++++ Supplied information

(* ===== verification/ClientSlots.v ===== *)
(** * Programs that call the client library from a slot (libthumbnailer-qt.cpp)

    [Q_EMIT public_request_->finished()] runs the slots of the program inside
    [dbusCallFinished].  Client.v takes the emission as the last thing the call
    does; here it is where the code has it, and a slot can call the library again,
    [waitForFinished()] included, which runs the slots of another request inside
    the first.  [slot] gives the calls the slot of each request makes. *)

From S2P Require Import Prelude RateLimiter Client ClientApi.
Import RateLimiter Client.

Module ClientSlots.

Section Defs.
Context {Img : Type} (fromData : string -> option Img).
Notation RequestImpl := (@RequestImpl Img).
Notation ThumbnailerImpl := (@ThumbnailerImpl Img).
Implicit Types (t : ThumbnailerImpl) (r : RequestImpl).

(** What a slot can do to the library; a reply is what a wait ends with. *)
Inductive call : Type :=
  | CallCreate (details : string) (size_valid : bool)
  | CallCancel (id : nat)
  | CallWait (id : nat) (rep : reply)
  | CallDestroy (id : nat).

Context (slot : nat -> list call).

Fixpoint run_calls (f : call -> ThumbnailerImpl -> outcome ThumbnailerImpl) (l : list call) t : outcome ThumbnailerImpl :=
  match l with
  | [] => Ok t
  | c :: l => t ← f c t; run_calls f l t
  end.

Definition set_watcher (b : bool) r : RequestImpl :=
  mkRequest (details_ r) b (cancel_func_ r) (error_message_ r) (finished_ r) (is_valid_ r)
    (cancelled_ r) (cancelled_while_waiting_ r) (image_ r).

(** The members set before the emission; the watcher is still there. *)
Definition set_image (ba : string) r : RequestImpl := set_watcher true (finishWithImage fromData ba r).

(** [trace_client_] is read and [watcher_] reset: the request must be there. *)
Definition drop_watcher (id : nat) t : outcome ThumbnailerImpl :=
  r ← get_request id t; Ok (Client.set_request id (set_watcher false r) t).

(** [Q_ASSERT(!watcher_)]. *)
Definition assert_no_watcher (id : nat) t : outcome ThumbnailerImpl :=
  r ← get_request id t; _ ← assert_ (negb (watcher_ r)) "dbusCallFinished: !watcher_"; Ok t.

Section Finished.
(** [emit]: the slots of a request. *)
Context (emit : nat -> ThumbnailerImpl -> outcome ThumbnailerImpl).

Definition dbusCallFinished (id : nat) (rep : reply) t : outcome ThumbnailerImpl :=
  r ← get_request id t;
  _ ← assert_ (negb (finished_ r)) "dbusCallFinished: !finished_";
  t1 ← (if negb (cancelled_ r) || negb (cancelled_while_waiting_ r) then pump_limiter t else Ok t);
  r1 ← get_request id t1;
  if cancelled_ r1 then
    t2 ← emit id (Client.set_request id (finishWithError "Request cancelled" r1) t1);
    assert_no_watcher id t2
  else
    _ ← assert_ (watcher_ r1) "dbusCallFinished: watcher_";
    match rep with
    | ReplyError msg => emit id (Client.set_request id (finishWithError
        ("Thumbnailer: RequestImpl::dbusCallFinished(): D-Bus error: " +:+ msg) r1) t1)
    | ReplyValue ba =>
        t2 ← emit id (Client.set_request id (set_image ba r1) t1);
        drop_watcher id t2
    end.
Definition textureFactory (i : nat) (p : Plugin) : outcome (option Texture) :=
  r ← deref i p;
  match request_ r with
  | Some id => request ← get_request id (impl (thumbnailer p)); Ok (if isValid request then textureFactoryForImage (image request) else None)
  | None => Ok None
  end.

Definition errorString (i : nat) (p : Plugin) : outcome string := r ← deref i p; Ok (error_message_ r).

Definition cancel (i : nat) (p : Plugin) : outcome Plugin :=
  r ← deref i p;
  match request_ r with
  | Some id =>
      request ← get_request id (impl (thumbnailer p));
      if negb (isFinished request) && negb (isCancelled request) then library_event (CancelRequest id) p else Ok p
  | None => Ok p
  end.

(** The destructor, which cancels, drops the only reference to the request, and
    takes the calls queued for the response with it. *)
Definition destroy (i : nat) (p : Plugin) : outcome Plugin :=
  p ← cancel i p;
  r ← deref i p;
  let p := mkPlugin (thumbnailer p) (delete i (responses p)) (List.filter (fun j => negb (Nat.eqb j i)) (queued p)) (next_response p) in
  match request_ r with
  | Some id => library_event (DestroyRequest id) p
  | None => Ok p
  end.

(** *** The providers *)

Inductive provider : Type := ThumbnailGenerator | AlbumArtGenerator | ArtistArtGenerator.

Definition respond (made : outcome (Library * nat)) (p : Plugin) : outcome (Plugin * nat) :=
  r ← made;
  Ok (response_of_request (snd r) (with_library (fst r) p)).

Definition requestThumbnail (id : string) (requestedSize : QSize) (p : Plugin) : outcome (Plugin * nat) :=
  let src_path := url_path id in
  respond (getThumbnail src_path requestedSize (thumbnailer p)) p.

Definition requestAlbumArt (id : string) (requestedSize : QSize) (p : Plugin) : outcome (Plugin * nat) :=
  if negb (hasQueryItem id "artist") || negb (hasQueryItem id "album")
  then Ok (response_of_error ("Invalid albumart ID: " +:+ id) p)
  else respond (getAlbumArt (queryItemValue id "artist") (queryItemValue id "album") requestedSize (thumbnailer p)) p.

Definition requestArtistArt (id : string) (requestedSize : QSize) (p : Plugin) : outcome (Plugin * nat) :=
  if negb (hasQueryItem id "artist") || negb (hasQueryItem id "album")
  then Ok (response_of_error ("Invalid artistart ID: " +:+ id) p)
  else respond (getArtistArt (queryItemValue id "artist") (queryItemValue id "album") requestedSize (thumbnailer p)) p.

++++++++

**The problem:**
Report the number of lines in the listing that contain the word "Notation". No other words are permitted.

**Response below:**
2